Julia lanzó un gruñido de frustración.

—Te gusta exhibirte. Sabes que lo haces —dijo Émile mientras trataba de quitarse pintura de la cara, con el único resultado de extenderla, dándole el aspecto de un indio del oeste.

Julia cogió un cuchillo que había caído del bote roto y, por un momento, Émile creyó que iba a utilizarlo contra él. Sin embargo, ella le dio la vuelta al lienzo, adornándolo con una serie de airadas cuchilladas.

—Solo puedes culparte a ti misma —dijo Émile con aire altanero.

—¿Qué decías? —dijo Julia entre dientes mientras se volvía hacia él, con el cuchillo dispuesto.

—Cuidado con ese cuchillo. —Émile retrocedió.

Julia miró el arma que tenía en la mano como si la viese por primera vez y la tiró al suelo, indignada. Cogió la paleta manchada de pintura de Diego y la estrelló contra lo que quedaba de su retrato hecho jirones en el suelo. Por si acaso, tiró al revoltijo una mesita, desparramando un periódico viejo, trapos y un cenicero lleno.

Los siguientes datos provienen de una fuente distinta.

(** * The claims *)

(** C8: a metadata marker that lacks its property-name attribute or its
    value attribute, or whose property name is none of tag, title,
    created, updated, latitude, longitude, altitude, leaves the converter
    state as it was and yields the empty text; and [convert_meta] yields
    the empty text for every element.  [convert_meta] is a total function
    here because nothing in its body can raise: both lookups are
    [el.get]. *)
Theorem convert_meta_ignores_malformed_markers :
  forall (self : EvernoteConverter.t) (el : PageElement)
         (text : string) (convert_as_inline : bool),
    (get el "itemprop" = None \/ get el "content" = None ->
     EvernoteConverter.convert_meta self el text convert_as_inline
     = (self, ""))
    /\ (forall p, get_str el "itemprop" = Some p ->
                  p ∉ "tag" :: field_keys ->
                  EvernoteConverter.convert_meta self el text convert_as_inline
                  = (self, ""))
    /\ (EvernoteConverter.convert_meta self el text convert_as_inline).2 = "".
Proof.
  intros self el text inl. split; [|split].
  - intros [H|H]; apply convert_meta_skip; auto using get_str_None.
  - intros p Hp Hnot. unfold EvernoteConverter.convert_meta. rewrite Hp.
    destruct (get_str el "content") as [c|]; [|done].
    unfold field_keys in Hnot.
    repeat case_decide; try done; subst; set_solver.
  - apply convert_meta_text.
Qed.
(** * G1 region, refinement, object-header and PLAB-sizing core of HotSpot

    A shallow embedding of the functions of
    [oops/oop.inline.hpp], [gc/g1/g1EvacStats.cpp],
    [gc/g1/concurrentG1RefineThread.cpp] and [gc/g1/heapRegion.cpp]
    that the properties below are about, followed by the properties.

    Conventions.  Machine words are integers [Z] with the wrap-around of
    the C++ type written out ([size_t] and [uintptr_t] are 64 bits wide,
    [narrowOop] 32 bits).  Addresses are their numeric value, [NULL] is 0.
    A debug-build [assert] and a [guarantee] that does not hold end the
    computation in [Abort]. *)

From Stdlib Require Import ZArith Lia Bool List String QArith.Qround QArith.QArith_base.
From Stdlib Require Import Sorted.
From stdpp Require Import base option list gmap.

Local Open Scope Z_scope.

(* ===================================================================== *)
(** * Part I: the embedding                                               *)
(* ===================================================================== *)

(** ** Outcomes: normal return or a failed assertion *)

Inductive outcome (A : Type) : Type :=
| Normal (a : A)
| Abort (msg : string).
Arguments Normal {A} a.
Arguments Abort {A} msg.
(* ===== verification/Prelude.v ===== *)
(** * Verification of the 6.5840 laboratories: Raft, two key/value services, MapReduce

    The repository holds Go packages under src/src: a Raft library (raft), a
    key/value service replicated with it (kvraft), a key/value service with one
    server (kvsrv), a MapReduce coordinator and worker (mr, main/mrsequential.go), a
    linearizability checker (porcupine, models), a simulated network (labrpc), clerks for
    two sharded services whose servers are empty (shardctrler, shardkv), and the harnesses
    that the tests of these packages run them in (config.go).  This library models them as
    executable functions and step relations and proves what makes them correct.

    ** How code becomes definitions

    A handler or a critical section under one mutex is one function of the state monad
    [M] of this file: it maps the object to the mutated object and an outcome, a value
    or a run-time panic (index out of range, write to a nil map), and a panic keeps the
    mutations made before it.  A goroutine that releases the lock is split where it
    does, and step relations interleave the pieces.  Reads of the clock and of the
    random generator are arguments ([Tick], [Env]).  Go int is Z: terms, indices and
    sequence numbers are counters that would need 2^63 increments to overflow; where
    width matters the code's conversion is written out (float64 in
    [float64_of_int], the 32-bit hash in [MrWorker.fnv_step], 64-bit words in
    [Bitset]).  Slices are lists of values; where two slices share an array and one is
    written through the other, the arrays are modelled (SharedLog, and the job lists of
    MrCoordinator).

    ** Raft

    - RaftTypes: raftStruct.go, persister.go, the structs of raft.go; the labgob
      encoder is the class [LabGob] with its round-trip law [LabGobOk], and a concrete
      instance.
    - RaftNode: every operation of raft.go.  The split goroutines are: ticker
      ([ticker_begin], [onVoteReply], [keepWaiting], [ticker_decide]),
      sendLogTicketCore ([sendLogTicketCore_begin], [sendLog_reply]), sendSnapShot
      ([sendSnapShot_begin], [sendSnapShot_reply]), applyTicket
      ([applyTicket_waits], [_collect], [_gate], [_finish]) and the goroutine of
      RequestInstallSnapShot ([installSnapshotDone]).  Loops without structural
      recursion have fuel: [advanceCommit_loop] gets the number of indices above
      commitIndex and [backoff_loop] the distance to the first entry, which the
      specifications in RaftLeader show to be enough.
    - RaftWf, RaftSafe, RaftLeader, RaftSpec: the invariant of a peer and weakest
      preconditions of every operation.  RaftVote: terms, votes and what is on stable
      storage.  RaftProps: the theorems about one peer (no panic, AppendEntries on
      every branch, commit rules of leader and follower, votes, snapshots, recovery,
      back-off, what leaders send, Start, the apply batch), and an execution in which a
      leader panics.
    - RaftCluster: peers, RPCs in flight (lost, delayed, reordered, at most once),
      crashes at any point and restarts from storage, as a step relation;
      RaftDemo runs it.  The arguments of an RPC are values from the end of the critical
      section that prepares them; SharedLog takes the entries of AppendEntries from
      the array they share with rf.log instead.  ElectionSafety and ElectionProps: one leader per term,
      one vote per term, durability and monotone terms over all executions.
    - LogTree: logs, the tree they form under the prefix order, acknowledged and
      committed logs, leader completeness and agreement of committed logs as facts of
      trees.  RaftLogs: rf.log as a log compacted at an index.  RaftMoves,
      RaftHandlers: what each operation does to log, role, vote and commitIndex.
      SafetyInv: the invariant of a cluster over auxiliary state (the whole log of
      every peer, the tree, the elections, the acknowledgements); SafetySteps,
      SafetyLocal, SafetyTerms, SafetyLeader, SafetyFollower: every step keeps it;
      SafetyRun: executions.  SafetyProps: log matching, leader completeness, agreement
      of committed entries, state machine safety of what appliers collect, and that no
      operation offered by the cluster panics.  These theorems are about executions
      whose indices stay within 2^53, the bound up to which float64, in which a
      follower takes the minimum of LeaderCommit and its last index, is exact, and in
      which no message is overwritten before it is encoded.
    - Scheduler: events that name the goroutine or message that moves next, and a
      function that runs them; what it computes is an execution of RaftCluster.
    - SharedLog: the arrays behind the logs.  [Memory] has a heap of arrays, the slice that
      is each peer's rf.log, and the slices of the messages that wait to be encoded:
      raft.go:905 makes such a slice, Call encodes it after rf.mu was released, and
      raft.go:484 may write into the array in between.  [wire R] puts the memory under a
      step relation with a cluster, for RaftCluster, Delivery and Replica alike (the
      classes [ClusterState] and [OwnLogs]), and makes encoding a step that replaces the
      entries by what the slice shows then.  [intact R] are the steps that leave what the
      waiting messages show as it is; executions of [intact R] are executions of [R].  The theorems
      that depend on the contents of AppendEntries are stated for [intact] executions:
      nothing in raft.go makes an execution intact, and [Delayed] is an execution from the
      start, with seven peers, in which a message is overwritten and two peers come to
      hold different committed entries at one index.
    - RaftApply: applyTicket and the snapshot goroutines with their two mutexes and
      condition variables as a step relation; delivery is in order, the
      [continue] that keeps applySeqMu locked leads to a deadlock, and a snapshot goroutine
      that finds commitIndex already raised leaves the applier asleep.
    - Delivery: a cluster with the messages that the appliers of all incarnations of its
      peers send; without snapshots they agree on every index and each incarnation sends
      the indices from 1 on in order.  Its events extend those of Scheduler.
    - SnapMoves: what each operation does to snapshots and to the tasks that deliver them.
      Replica: a service with snapshots on a cluster, for any server that is a [Consumer]
      and keeps the promises of [ConsumerOk] (it handles what its peer delivers and may ask
      for a snapshot while it does).  The servers of all peers hold states of committed
      prefixes, a snapshot that a peer keeps is one of its committed prefix, and every
      message can be handled, in executions that are intact, whose indices stay within 2^53
      and in which every snapshot goroutine runs before its peer has delivered past its
      index ([in_time]); nothing in raft.go ensures the last.
    - LabRpc: labrpc/labrpc.go, the network (end points, servers, services, dispatch,
      statistics) and the life of every RPC, three goroutines whose pieces a step
      relation interleaves with the operations on the network.  LabRpcProps: a call is
      handled at most once, a deleted server does not answer, a call can complete, and
      calls pass through the stages that RaftCluster gives them.

    ** Services

    - KvSrv: package kvsrv, server and clerk; requests take effect exactly once.
    - KvRaft: package kvraft, server and clerk, above the interface [RaftSvc] to Raft;
      KvSession: the abstract session machine, the law class [RaftSvcOk] and its
      instance for the Raft of RaftNode; KvProps: refinement, exactly once, snapshots,
      the clerk; KvDemo: codecs, witnesses, and two executions in which the service
      misleads a client or a replica.
    - KvCluster: the servers of kvraft on the peers of a cluster, one for each incarnation,
      configured without snapshots.  Two servers have always applied operations of which
      one sequence is a prefix of the other, so that servers that have applied equally
      much have equal stores and duplicate tables, and no message is refused.
      KvClusterDemo: a scheduler for it and a run of a Put.
    - KvReplica: the server of kvraft is a consumer in the sense of Replica; its replicas
      agree while logs are compacted and snapshots are installed, what is on disk is the
      session of the commands that the log has lost, and nothing stops a replica.
      ReplicaRun: a scheduler for such a service, and a run in which a peer that was cut
      off is brought up to date with a snapshot.
    - Bitset, KvModel: porcupine/bitset.go, the history types of porcupine and the
      key/value model of models/kv.go, with the justification of its partition by key.
    - Linked, Checker: porcupine/checker.go, the doubly linked list of entries in a heap
      of nodes, the search and the driver over the partitions.  The search loop has as
      fuel a bound on the configurations it can visit; [checkSingle_correct] shows that
      it ends within it.  CheckerSpec, CheckerProof: the search visits configurations
      (sets of linearized calls with a state) and decides whether a history can be
      linearized.  Linear: linearizability of operations, its locality under
      partitions.  LinProps, LinEvents: the verdicts of CheckOperations and
      CheckEvents are right, what a timeout and an empty history give.  Visual,
      VisualProps: computeVisualizationData of visualization.go, which never panics on
      what the checker reports and points to a longest prefix of each operation.
    - Shard: the clerks of shardctrler and shardkv.  ShardServers, ShardKvServer: their
      servers, which start a Raft peer and have empty handlers.
    - MrCoordinator, MrProps: the coordinator as a step relation of handlers and
      timers, with the replies that workers hold: only a job that was given to a worker is
      reported, so that a job whose worker died is done again only because its timer
      fires.  Phases, no job lost, completion possible even when all workers have died.
      MrWorker, MrEquiv: the
      worker and the sequential program; both print the same lines when keys and values
      are UTF-8, because intermediate pairs go through encoding/json, which replaces other
      bytes ([json_string]).  MrApps: the
      applications of mrapps; the word count counts words, and the applications that
      measure parallelism and count jobs by the files of other processes count exactly.
    - Labgob, LabgobProps: labgob/labgob.go, the walk over types, which may be recursive,
      and the look at the value that is decoded into; the fuel of the walk is the number
      of types that have not been checked, which is shown to be enough.

    ** Test harnesses

    - NetOps: slices indexed by server and loops that make, enable and disable end points
      of the network, shared by the harnesses.
    - RaftConfig: raft/config.go.  HarnessNet: after any sequence of starts, crashes,
      connections and disconnections a request gets through exactly between connected
      servers and to the labrpc server of the receiver's latest start ([cf_objects] is the
      list of labrpc servers made so far, each with its owner), and a restart is a crash
      step of RaftCluster.  HarnessLogs: the readers of
      the apply channels accept every execution of a cluster, and what the function one
      reports is what they have recorded.  HarnessChecks:
      checkOneLeader, which asks the servers one after the other while the cluster runs,
      never finds two leaders of a term.  HarnessDemo: runs.
    - SvcConfig: kvraft/config.go, for any server that fits the class [SmrServer];
      SvcInst has the instances, the server of kvraft and the one of shardctrler, whose
      config.go is the same code.  SvcNet: connections, partition and make_partition.
      SvcServers: starting and shutting down servers.  SvcProps: a configuration is made
      with all servers connected, a restart keeps storage and clerks, a clerk gets a handle
      on every server, the leader is cut off from a majority.  SvcDemo: runs.
    - KvSrvConfig: kvsrv/config.go; clerks stay connected.
    - ShardConfig: shardkv/config.go, groups of servers and services of controllers on one
      network; controller services are objects in a store, random names a sequence.
      ShardNet: every operation has a closed form of what it leaves.  ShardHarness:
      the invariant and the operations that keep it.  ShardTests: whatever the
      tests do, running servers reach their group and the controllers, clerks reach the
      controller service they were made for, servers that are down are cut off, a restart keeps storage, joining announces the names under which
      servers are registered; and the sizes for which the harness works at all.

    ** Not modelled

    encoding/gob (an encoder, used through what it documents), reflection in labrpc (a
    method is a function from argument bytes to reply bytes), the time limits of the
    harnesses, the JSON and HTML output of the visualization of porcupine, the main programs
    other than mrsequential, random ids (nrand), debug printing, sleeping times.  Memory
    sharing between goroutines outside the locks (RestoreSnapShot runs without the server's
    lock) is not modelled.

    ** Further work

    The readers of the apply channels with snapshots (applierSnap) on executions of a
    cluster; an applier and a snapshot goroutine in any order, for a server that compares
    the index of a snapshot. *)
From Stdlib Require Import ZArith Lia Ascii.
From stdpp Require Import base list numbers strings pretty gmap relations.
(** ** heartBeat (no longer started by Make): what one round sends *)

Definition heartBeat_round : RM (list (Z * HeartBeatArgs)) :=
  st ← gets state;
  self ← gets me;
  cur ← gets currentTerm;
  n ← gets peers;
  if is_state st Leader
  then mret ((fun i => (i, mkHeartBeatArgs cur self)) <$>
               filter (fun i => negb (i =? self)) (range n))
  else mret [].

(** ** Advancing commitIndex on the leader

    The loop of lines 742-779 and, identically, of lines 985-1007.  [fuel] is
    the number of iterations still allowed; the callers pass the number of
    indices above commitIndex. *)

Definition matchCount (mi : list Z) (index : Z) : Z :=
  Z.of_nat (length (filter (fun m => index <=? m) mi)).

Fixpoint advanceCommit_loop (fuel : nat) (beginIndex : Z) : RM unit :=
  match fuel with
  | O => mret tt
  | S fuel' =>
      last ← GetLastLog;
      if beginIndex <=? le_Index last then
        mi ← gets matchIndex;
        n ← gets peers;
        if matchCount mi beginIndex <=? Z.of_nat n ÷ 2 then mret tt
        else
          commit ← gets commitIndex;
          (if commit <? beginIndex then
             cur ← gets currentTerm;
             e ← logAt beginIndex;
             when (cur =? le_Term e) (modify (set_commitIndex beginIndex);; applySignal)
           else mret tt);;
          advanceCommit_loop fuel' (beginIndex + 1)
      else mret tt
  end.

Definition advanceCommit : RM unit :=
  last ← GetLastLog;
  commit ← gets commitIndex;
  advanceCommit_loop (Z.to_nat (le_Index last - commit)) (commit + 1).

—Estás loca, lo sabes, ¿no? —dijo Émile.

—¡Lárgate! —bramó ella—. ¡Lárgate!

Agarrando la manta y levantándola hasta el cuello con una mano, estaba a punto de empujarlo físicamente por la escalera con la otra cuando los distrajo una voz que llegaba desde arriba.

—¡Julia! ¡Émile! —gritó
madame
Charneau mientras arrastraba los pies bajando la escalera, recogiéndose la falda para evitar pisar el dobladillo—. ¿Se lo has dicho?

—¿Decirme qué? —preguntó Julia.

—El
signore
Peruggia —empezó a decir Émile, haciendo un gesto que indicaba que ella era la culpable de que no hubiese tenido oportunidad de decírselo antes—. Está decidido a marcharse.

Segura al pie de la escalera,
madame
Charneau contempló el desorden que la rodeaba.

—¿Qué ha pasado aquí?

—Pregúntele a ella —dijo Émile, señalando con la cabeza a Julia.

—Deberías habérmelo dicho inmediatamente —reprendió Julia a Émile.

—Está bien —dijo Émile a la defensiva—. No se irá durante unos días.

—Pero esa es la cuestión —dijo, frenética,
madame
Charneau—, me acaba de informar de que se va esta misma tarde. Y se lleva la pintura con él.